An Obamacare provision intended to—and succeeding at—save Medicare dollars and ensure quality of care could be hurting the safety net and teaching hospitals that disproportionately care for the sickest and poorest patients. The law reduces Medicare reimbursements for hospitals that experience high readmission rates—patients returning in the weeks after treatment. Some of these hospitals have been complaining about being unfairly targeted for the fines, and a
new study shows that they have good reason.
Researchers at Harvard Medical School found that hospitals are being penalized to a large extent based on the patients they serve. The researchers found that nearly two dozen variables, such as patients’ education, income and ability to bathe, dress and feed themselves, explain nearly half of the difference in readmission rates between the best- and worst-performing hospitals.
The worst performing hospitals, for example, have 50 percent more patients with less than a high school education than the best performers, according to the study published in JAMA Internal Medicine.

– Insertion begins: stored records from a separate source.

(* ===== verification/Lifecycle.v ===== *)
(** * Every transaction against the lifecycle machine *)

From S2P Require Import Prelude Models Config WriteGuard Worker AdapterInterface Dispatcher.
From S2P Require Import Permission Contract Selector Capacity Service LifecycleSpec.

(** ** Tests as propositions *)

Lemma py_eq_true {A} `{EqDecision A} (x y : A) : (x == y) = true → x = y.
Proof. apply bool_decide_eq_true_1. Qed.
Lemma py_ne_false {A} `{EqDecision A} (x y : A) : (x != y) = false → x = y.
Proof. rewrite negb_false_iff. apply bool_decide_eq_true_1. Qed.

(** Turn the branch conditions in the context into facts on columns. *)
Ltac guards :=
  repeat match goal with
  | H : _ || _ = false |- _ => apply orb_false_iff in H as [? ?]
  | H : _ && _ = true |- _ => apply andb_true_iff in H as [? ?]
  | H : negb (bool_decide _) = false |- _ => apply py_ne_false in H
  | H : negb _ = false |- _ => apply negb_false_iff in H
  | H : negb _ = true |- _ => apply negb_true_iff in H
  | H : bool_decide _ = true |- _ => apply bool_decide_eq_true_1 in H
  | H : bool_decide _ = false |- _ => apply bool_decide_eq_false_1 in H
  | H : owns_claim _ _ = true |- _ => unfold owns_claim in H
  end.

(** ... and the disjunctions among them into cases. *)
Ltac either_guard :=
  repeat match goal with
  | H : _ || _ = true |- _ => apply orb_true_iff in H as [H|H]
  end; guards.

(** ** Effects of a transaction on the database *)

(** The columns fixed at creation. *)
Definition identity (r : DBInstanceResource) :=
  (r_id r, r_owner_agent_id r, r_backend_id r, r_client_token r, r_request_fingerprint r,
   r_fingerprint_version r, r_name r, r_engine r, r_provisioning_mode r,
   r_permission_snapshot_json r,
   (r_tenant_name r, r_resource_config_name r, r_database_name r, r_created_at r)).

(** A row whose access must be off: its account is being, or was, disconnected. *)
Definition access_off (l : life) : Prop :=
  l_dstep l ≠ DeleteLifecycleStep.PENDING
  ∨ l_status l = DBInstanceStatus.DELETING ∨ l_status l = DBInstanceStatus.COOLING_DOWN
  ∨ l_status l = DBInstanceStatus.DELETED.

Definition with_status (s : CredentialStatus.t) (c : InstanceCredential) : InstanceCredential :=
  c <| c_status := s |>.
Definition scrubbed (c : InstanceCredential) : InstanceCredential :=
  c <| c_status := CredentialStatus.REVOKED |>
    <| c_username_ciphertext := None |> <| c_password_ciphertext := None |>.

(** What a transaction that moves a row from [l] to [l'] may do to the row's
    access credentials. *)
Inductive credential_effect (l l' : life) : (InstanceCredential → InstanceCredential) → Prop :=
| ce_keep :
    (life_inv l → access_off l' → access_off l) →
    (l_status l' = DBInstanceStatus.DELETED → l_status l = DBInstanceStatus.DELETED) →
    credential_effect l l' (λ c, c)
| ce_revoke :
    l_status l' ≠ DBInstanceStatus.DELETED →
    credential_effect l l' (with_status CredentialStatus.REVOKED)
| ce_activate :
    l_status l' = DBInstanceStatus.READY → l_dstep l' = DeleteLifecycleStep.PENDING →
    credential_effect l l' (with_status CredentialStatus.ACTIVE)
| ce_scrub : credential_effect l l' scrubbed.

(** ... and to the two counters of its Agent and backend. *)
Definition capacity_effect (r r' : DBInstanceResource) (caps caps' : gmap (string * string) Z) : Prop :=
  if is_set (r_capacity_released_at r) then is_set (r_capacity_released_at r') = true ∧ caps' = caps
  else if is_set (r_capacity_released_at r') then
    ∃ a b, caps !! ("agent", r_owner_agent_id r) = Some a
         ∧ caps !! ("backend", r_backend_id r) = Some b
         ∧ 0 < a ∧ 0 < b
         ∧ caps' = <[("backend", r_backend_id r) := b - 1]>
                     (<[("agent", r_owner_agent_id r) := a - 1]> caps)
  else caps' = caps.

(** One row rewritten, with its credentials and counters. *)
Record row_effect (db db' : DB) (r r' : DBInstanceResource) : Prop := {
  re_found : resources db !! r_id r = Some r;
  re_identity : identity r' = identity r;
  re_life : life_of r' = life_of r ∨ life_step (life_of r) (life_of r');
  re_resources : resources db' = <[r_id r := r']> (resources db);
  re_credentials : ∃ g, credential_effect (life_of r) (life_of r') g
    ∧ credentials db' = update_where (is_resource_access (r_id r)) g (credentials db);
  re_capacities : capacity_effect r r' (capacities db) (capacities db')
}.

(** Nothing happens, or one row is rewritten. *)
Definition row_transaction (db db' : DB) : Prop :=
  db' = db ∨ ∃ r r', row_effect db db' r r'.

(** Rows are stored under their primary key. *)
Definition rows_keyed (db : DB) : Prop :=
  ∀ k r, resources db !! k = Some r → r_id r = k.

Lemma update_where_id {V} (p : V → bool) (m : gmap string V) : update_where p (λ v, v) m = m.
Proof.
  unfold update_where. apply map_eq. intros i. rewrite lookup_fmap.
  destruct (m !! i); simpl; [|done]. by case_match.
Qed.

(** A row written back into a database whose credentials and counters were
    changed before it. *)
Lemma row_write db db1 r r' g :
  resources db !! r_id r = Some r →
  resources db1 = resources db →
  identity r' = identity r →
  life_of r' = life_of r ∨ life_step (life_of r) (life_of r') →
  credential_effect (life_of r) (life_of r') g →
  credentials db1 = update_where (is_resource_access (r_id r)) g (credentials db) →
  capacity_effect r r' (capacities db) (capacities db1) →
  row_transaction db (put_resource r' db1).
Proof.
  intros Hr Hres Hid Hl Hg Hcreds Hcaps. right. exists r, r'.
  assert (r_id r' = r_id r) as Hid' by (unfold identity in Hid; congruence).
  split; simpl; try done; [by rewrite Hid', Hres|by exists g].
Qed.

(** The common case: only the row changes, not its capacity. *)
Lemma row_put db rid r r' :
  rows_keyed db → resources db !! rid = Some r →
  identity r' = identity r →
  is_set (r_capacity_released_at r') = is_set (r_capacity_released_at r) →
  life_of r' = life_of r ∨ life_step (life_of r) (life_of r') →
  credential_effect (life_of r) (life_of r') (λ c, c) →
  row_transaction db (put_resource r' db).
Proof.
  intros Hk Hr Hid Hrel Hl Hc. pose proof (Hk _ _ Hr). subst rid.
  apply (row_write db db r r' (λ c, c)); try done.
  - by rewrite update_where_id.
  - unfold capacity_effect. rewrite Hrel. by destruct (is_set (r_capacity_released_at r)).
Qed.

Lemma needs_cleanup_cleaning r : needs_cleanup r = true → cleaning (life_of r).
Proof. unfold needs_cleanup. intros; either_guard; [by left|by right]. Qed.

Lemma final_cleanup_step e :
  (Some LeaseCleanupStep.RESIDUE_VERIFIED != next_cleanup_step e)
  && negb ((e == LeaseCleanupStep.RESIDUE_VERIFIED) && true) = false →
  e = LeaseCleanupStep.RESOURCE_CONFIG_DROPPED ∨ e = LeaseCleanupStep.RESIDUE_VERIFIED.
Proof. destruct e; vm_compute; intros; solve [discriminate | auto]. Qed.

Lemma life_cleaned r r' :
  life_of r' = cleaned (life_of r) → needs_cleanup r = true →
  r_cleanup_step r = LeaseCleanupStep.RESOURCE_CONFIG_DROPPED
    ∨ r_cleanup_step r = LeaseCleanupStep.RESIDUE_VERIFIED →
  life_step (life_of r) (life_of r').
Proof. intros -> ? ?. apply ev_cleaned; [by apply needs_cleanup_cleaning|done]. Qed.

Lemma record_delete_request_life config now b pool r r' :
  record_delete_request config now b pool r = Ret r' →
  identity r' = identity r
  ∧ r_capacity_released_at r' = r_capacity_released_at r
  ∧ life_of r' = (life_of r) <| l_duration := (if is_set (r_delete_requested_at r)
                                then l_duration (life_of r) else true) |>
                           <| l_requested := true |>.
Proof.
  unfold record_delete_request. destruct (r_delete_requested_at r) eqn:Hreq.
  - intros [= <-]. repeat split. unfold life_of. simpl. by rewrite Hreq.
  - unfold mbind, outcome_bind. case_match; [|done]. by intros [= <-].
Qed.

Lemma queue_deletion_life now r :
  identity (queue_deletion now r) = identity r
  ∧ r_capacity_released_at (queue_deletion now r) = r_capacity_released_at r
  ∧ life_of (queue_deletion now r) =
      (life_of r) <| l_status := DBInstanceStatus.DELETING |> <| l_required := true |>.
Proof. unfold queue_deletion. by case_match. Qed.

Lemma claim_candidate_some now db r :
  claim_candidate now db = Some r →
  (∃ k, resources db !! k = Some r) ∧ claimable now r = true.
Proof.
  intros Hc. apply first_by_elem, list_elem_of_filter in Hc as [Hok Hin].
  apply list_elem_of_fmap in Hin as [[k r'] [-> Hin]].
  apply elem_of_map_to_list in Hin. split; [by exists k|done].
Qed.

Section transactions.
  Context (config : TenantProvisioningConfig) (worker_id : string) (db : DB).
  Hypothesis Hkeyed : rows_keyed db.

Ltac keep_credentials :=
  apply ce_keep; [intros _; unfold access_off; simpl; intuition congruence | simpl; congruence].

(** The row is written back with the lifecycle unchanged, or after an event. *)
Ltac solve_put :=
  unfold clear_claim, fail_disabled, reset_retry;
  eapply row_put; [done|eassumption|reflexivity|reflexivity| |keep_credentials].
Ltac same := solve_put; by left.
Ltac side_fact :=
  simpl; first
    [ by eauto | congruence | by case_bool_decide
    | by repeat match goal with H : _ = Some _ |- _ => simpl in H; rewrite H; clear H end ].
Ltac event ev := solve_put; right; eapply ev; side_fact.

Ltac run_row :=
  unfold txn_db, claim_serialization, locked_resource, locked_backend, save, abandon;
  run_branches; guards; try (by left).

Lemma renew_claim_row now rid : row_transaction db (txn_db (renew_claim config worker_id now rid) db).
Proof. unfold renew_claim. run_row. same. Qed.

Lemma release_claim_row rid : row_transaction db (txn_db (release_claim worker_id rid) db).
Proof. unfold release_claim. run_row. same. Qed.

Lemma persist_forward_row rid e n :
  row_transaction db (txn_db (persist_forward_result worker_id rid e n) db).
Proof.
  unfold persist_forward_result. run_row; subst; [same|same| |].
  - event ev_fail.
  - event ev_progress.
Qed.

Lemma finish_ready_row rid : row_transaction db (txn_db (finish_ready worker_id rid) db).
Proof.
  unfold finish_ready. run_row; [event ev_fail|event ev_ready].
Qed.

Lemma queue_disabled_row rid : row_transaction db (txn_db (queue_disabled worker_id rid) db).
Proof. unfold queue_disabled. run_row. event ev_fail. Qed.

Lemma persist_disconnect_row now rid e n :
  row_transaction db (txn_db (persist_disconnect_result worker_id now rid e n) db).
Proof.
  unfold persist_disconnect_result. run_row; subst.
  - destruct (r_delete_step d) eqn:Hd; simplify_eq/=. event ev_cool_down.
  - event ev_disconnect.
Qed.

Lemma begin_cleanup_row now rid :
  row_transaction db (txn_db (begin_cleanup worker_id now rid) db).
Proof. unfold begin_cleanup. run_row; [same|event ev_begin_cleanup]. Qed.

Lemma record_disconnect_failure_row now rid x e :
  row_transaction db (txn_db (record_disconnect_failure config worker_id now rid x e) db).
Proof. unfold record_disconnect_failure. run_row; [event ev_give_up|same]. Qed.

Lemma record_restore_failure_row rid x :
  row_transaction db (txn_db (record_restore_failure worker_id rid x) db).
Proof.
  unfold record_restore_failure. run_row.
  all: unfold clear_claim; eapply row_put; [done|eassumption|reflexivity|reflexivity| |].
  1,3: right; eapply ev_restore_failed; side_fact.
  all: apply ce_keep; [|done].
  - intros (_ & _ & Hinv) _. simpl in Hinv.
    match goal with H : r_status _ = _ |- _ => rewrite H in Hinv end.
    left. simpl. destruct Hinv as [_ [(_ & -> & _)|[[?|?] _]]]; [done|congruence..].
  - intros _ [?|[?|[?|?]]]; simplify_eq/=. by left.
Qed.

Lemma record_failure_row now rid x ph st fs cs :
  row_transaction db (txn_db (record_failure config worker_id now rid x ph st fs cs) db).
Proof.
  unfold record_failure, failed_attempt, needs_cleanup. run_row; either_guard.
  all: first [same | event ev_fail | event ev_require_cleanup | event ev_give_up].
Qed.

Lemma finish_restore_row rid : row_transaction db (txn_db (finish_restore worker_id rid) db).
Proof.
  unfold finish_restore. run_row. pose proof (Hkeyed _ _ Heqo) as <-.
  eapply row_write; [exact Heqo|reflexivity|reflexivity| | |reflexivity|].
  - right. by apply ev_restored.
  - by apply ce_activate.
  - unfold capacity_effect. simpl. by destruct (is_set _).
Qed.

Lemma restore_row rid : row_transaction db (txn_db (restore_db_instance_resource rid) db).
Proof. unfold restore_db_instance_resource. run_row. event ev_restore. Qed.

Lemma persist_cleanup_row now rid st e n :
  row_transaction db (txn_db (persist_cleanup_result worker_id now rid st e n) db).
Proof.
  unfold persist_cleanup_result, finish_cleanup_locked, release_capacity. run_row; subst.
  5: rewrite andb_false_r, andb_true_r in Heqb; guards;
     solve_put; right; apply ev_cleanup; simpl; auto using needs_cleanup_cleaning.
  all: pose proof (Hkeyed _ _ Heqo) as <-.
  all: eapply row_write; [exact Heqo|reflexivity|reflexivity| |by apply ce_scrub|reflexivity|].
  1,3,5,7: right; apply life_cleaned; [|done|by apply final_cleanup_step];
    unfold life_of, cleaned; simpl in *; rewrite ?Heqo0;
    by destruct (r_status d).
  all: unfold capacity_effect; simpl in *; rewrite Heqo0; try done.
  all: guards; eexists _, _; repeat split; [eassumption..| | ]; lia.
Qed.

Lemma owned_resource_some rid agent_id r :
  owned_resource rid agent_id db = Some r →
  resources db !! rid = Some r ∧ r_owner_agent_id r = agent_id.
Proof.
  unfold owned_resource. destruct (resources db !! rid) as [r0|]; simpl; [|done].
  case_bool_decide; by intros [= <-].
Qed.

Lemma delete_row hook now agent_id rid :
  audit_hook hook →
  row_transaction db (txn_db (delete_db_instance_resource config hook now agent_id rid) db).
Proof.
  intros Hhook. unfold delete_db_instance_resource.
  run_row; rewrite ?run_hook_bind by done; run_branches; try (by left).
  apply owned_resource_some in Heqo as [Hr _].
  destruct (record_delete_request_life _ _ _ _ _ _ Heqo1) as (Hid & Hrel & Hlife).
  destruct (queue_deletion_life now a) as (Hid' & Hrel' & Hlife').
  pose proof (Hkeyed _ _ Hr) as <-.
  assert (r_id a = r_id d) as Hia by (unfold identity in Hid; congruence).
  eapply row_write; [exact Hr|reflexivity|congruence| | |by rewrite Hia|].
  - right. rewrite Hlife', Hlife. by apply (ev_delete (life_of d)).
  - apply ce_revoke. by rewrite Hlife'.
  - unfold capacity_effect. rewrite Hrel', Hrel. by destruct (is_set (r_capacity_released_at d)).
Qed.

Lemma claim_row now : row_transaction db (txn_db (claim_one config worker_id now) db).
Proof.
  unfold claim_one. run_row. apply claim_candidate_some in Heqo as [[k Hr] _]. same.
Qed.

End transactions.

Education levels make a difference because many patients who are most likely to be readmitted to hospitals tend to have multiple chronic illnesses, such as diabetes and heart failure.
And managing those illnesses requires "a significant amount of health literacy," said Michael McWilliams, associate professor of health-care policy and medicine at Harvard Medical School, a senior author of the study.
The Hospital Readmissions Reduction Program in Medicare
does use several criteria to evaluate readmissions within 30 days—age, sex, discharge diagnosis and recent diagnoses. But the researchers at Harvard Medical School identify nearly two dozen demographic and socioeconomic factors that are associated with higher readmission rates and not considered by the Medicare program.
The consequences for some of these hospitals can be dire. The Washington Post highlights one, Franklin Medical Center in Winnsboro, Louisiana. It's a 39-bed hospital that has been hit with maximum penalty every year since 2012, because, as hospital administrator Blake Kramer explains, it serves a mostly poor population "that is not very educated. […] It was absurd and foolish for Medicare to essentially apply a one-size-fits-all penalty program and apply across every single population and every single facility," he said. "We have a lot of very elderly and very poor people."
Sen. Joe Manchin (D-WV) has re-introduced legislation that died in 2014 that would reform the the readmissions penalty. His bill isn't likely to move this session either, given a Republican Congress far more concerned with futile Obamacare repeal votes than doing anything to improve the law.